NO RESOLUTION

Have you ever taken notice of the ongoing cycle of tension and resolve? One needs the other. In Chinese medicine, we discuss the concept of the interdependence of the seeming opposites, yin and yang. Cold cannot exist without comparing it to its opposite, heat. Darkness cannot exist without knowing light. Wetness oscillates with dryness. Sleep and wakefulness. Life requires both. Hunger gives us the impetus to feed ourselves. But we don’t remain satiated; we don’t eat once and fill the never-ending cycle of filling and emptying. Our entire systems are set up to keep this requirement going. Every body system has a corresponding “fu” organ, whose job it is to fill up and empty itself to keep the “zang” organ going. The stomach, intestines, gallbladder, urinary bladder, and the reproductive organs fill up and empty, inflate and deflate, hold and release; to keep the cycle of life going. In the same way, we look for resolution of all tension. Our muscles, lungs and heart, contract and expand. We mentally perceive a problem so we can work it out. We feel a particular emotion that we either like and want to keep, or don’t like and want to let go of. We seem to be drawn to one side of this equation. We prefer the known and aren’t usually fond of the unknown. We are drawn toward happiness and tend to turn away from sadness. We prefer health over disease; life over death; love over hate; have over have not. In reality, however, we could not and would not do without the one we move away from. When one reaches its apogee, the opposite emerges. Life ebbs and flows, waxes and wanes.

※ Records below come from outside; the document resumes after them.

(** The calls that print the table header on a new page. *)
Definition headerAgain (env : PdfEnv) : list DocCall := snd (pageBreak env).

(** What one round of the loop appends when it starts at [y]. *)
Definition roundCalls (env : PdfEnv) (y : number) (r : Row) : list DocCall :=
  (if needsPageBreak env y then headerAgain env else [])
  ++ snd (rowTexts env
            (if needsPageBreak env y then fst (pageBreak env) else y) r).

(** Every [AddPage] in [ds] starts a copy of [hdr]. *)
Fixpoint breaksCarry (hdr : list DocCall) (ds : list DocCall) : Prop :=
  match ds with
  | [] => True
  | d :: r =>
      (isAddPage d = true -> firstn (List.length hdr) ds = hdr)
      /\ breaksCarry hdr r
  end.

Definition hasChar (c : ascii) (s : string) : bool :=
  existsb (Ascii.eqb c) (list_ascii_of_string s).

(** A row starts where no page break was due, or at the top of the table
    of a fresh page. *)
Definition rowStartOk (env : PdfEnv) (d : DocCall) : Prop :=
  match d with
  | DrawText (Lines _) _ y _ =>
      needsPageBreak env y = false \/ y = fst (pageBreak env)
  | _ => True
  end.

(** ** The degraded view of the older variant *)

(** [!calculator?.ccb_fields] of the older variant. *)
Definition olderDegraded (ccb : CcbRoot) : bool :=
  match ccb_fields (Older.calculator ccb) with
  | Some _ => false
  | None => true
  end.

(** The alias as the template literal prints it. *)
Definition printedAlias (f : Field) : string :=
  match alias f with Some a => a | None => "undefined" end.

Tension, by the way, is not “bad”, it is just the other side of release. We cannot remain in a state of resolution; it is simply not possible. I recently held a conference call with past retreat participants. A few who already had their families complete discussed the recognition that babies did not cure their fertility issues. First they longed for a positive pregnancy test; then getting through the first trimester. Next resolution: birth. Then when breastfeeding could be over so they could work toward the next pregnancy test… And yet, children present, there was still an emptiness in the heart that a baby could not fill. They only thought it could when they were in the body/mindset of “infertility.” I thought of the organization RESOLVE, whose name sets up the illusion that once you get the goal, the problem will go away. It will not resolve. There is no such thing as resolution in life.

(+) naturally moves toward (-). Life longs for more of itself. It does not wish for the final resolution during love making; nor is it made to stuff in enough food that we never have to eat again; exhaust itself so it never has to exercise again; waterlog so it doesn’t have to drink; sleep so it never has to wake; have enough children so it never has to feel alone or empty again. May we all grow up and be rescued from the fairy tale illusion of happily ever after.

My husband didn’t solve the longing of my heart; nor did my children, my occupation, or anything. There is no resolve. I live in the unresolved state of the heart’s yearning for its own source. There is no problem to resolve there. I hunger, I eat, I release. I experience joy and despair. One is not better than the other, although one feels better. There is joy in the despair; despair in the joy. Here life is a paradox, not wishing to resolve itself; desiring only to experience the all of itself. Neverending. Keep this paradox as you notice your body emptying itself of menstrual blood each month; feeling hope and despair, joy and loss. Feel the agony of the longing, and feel the rightness of knowing both. As you are willing to move between the extremes, holding each of them loosely, life can move more freely, as it needs the spaciousness through which the tension of opposites can come together, and create the friction through which life emerges.